La mathématisation du réel («la science soumet le réel à son filtre») va de pair avec les constructions techniques en face de l’humain (le monde perd sa familiarité, l’humain n’est plus au milieu de son monde). Fonctionner qui remplace exister est devenu un mode de penser nécessaire pour modéliser des objets (et des êtres) dits productibles, calculables, numérisables. Comprendre un phénomène du monde consiste dès lors à écrire la procédure qui le produit (comment ça doit fonctionner). Cela veut dire définir les règles et les actes à suivre et à effectuer pour produire le résultat. Les procédures sont écrites, fixées sous forme de protocoles. Elles poussent à l’automatisation des gestes, font obstacle à tout imprévu, toute hésitation, tout espace de liberté, donc à toute créativité.
L’acteur a pour injonction d’actualiser les compétences et habiletés attendues, voire exigées. Il n’a plus à décider, ne s’implique plus réellement comme acteur de son action; il suit et se soumet au protocole. Les procédures et protocoles sont des dispositifs formels pour calibrer, conditionner, normaliser et contrôler des activités humaines et sociales (soigner, enseigner, aider) sous prétexte de bonne gestion, de temps gagné, de commodité. Ainsi les normes liées au travail sont insensiblement intériorisées par les professionnels et même transférées dans leur existence extra-professionnelle.

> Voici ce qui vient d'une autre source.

(** ** Data model *)

(** The members of [maasserver.enum.NODE_STATUS] that the data model of the
    specification lists. *)
Inductive NODE_STATUS : Set :=
  | DECLARED
  | COMMISSIONING
  | FAILED_TESTS
  | READY
  | ALLOCATED
  | RESERVED
  | RETIRED.

#[global] Instance NODE_STATUS_eq_dec : EqDecision NODE_STATUS.
Proof. solve_decision. Defined.

(** [maasserver.enum.NODE_PERMISSION]. *)
Inductive NODE_PERMISSION : Set := VIEW | EDIT | ADMIN.

Record User : Set := mkUser {
  username : string;
  is_superuser : bool
}.

#[global] Instance User_eq_dec : EqDecision User.
Proof. solve_decision. Defined.

(** A row of the [Node] table.  [macaddress_set] is the reverse side of the
    foreign key of [MACAddress]: the addresses attached to the node, in
    creation order.  [updated] is a time stamp in microseconds. *)
Record Node : Set := mkNode {
  system_id : string;
  hostname : string;
  status : NODE_STATUS;
  owner : option User;
  netboot : bool;
  updated : Z;
  macaddress_set : list string
}.

#[global] Instance Node_eq_dec : EqDecision Node.
Proof. solve_decision. Defined.

Definition with_status (s : NODE_STATUS) (n : Node) : Node :=
  mkNode (system_id n) (hostname n) s (owner n) (netboot n) (updated n)
         (macaddress_set n).

Definition with_owner (o : option User) (n : Node) : Node :=
  mkNode (system_id n) (hostname n) (status n) o (netboot n) (updated n)
         (macaddress_set n).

Les citoyens sont peu à peu conditionnés, mis en conformité avec ce que la société néo-libérale (règles du marché) attend d’eux. Ils s’y adaptent, c’est-à-dire adoptent les types de réponses dictées dans les multiples champs sociaux qu’ils fréquentent. Les règles s’immiscent dans la vie des individus et leur dictent un style de vie, un système de dispositions à penser, se représenter et agir conformes à la doxa sous-tendue par ces règles.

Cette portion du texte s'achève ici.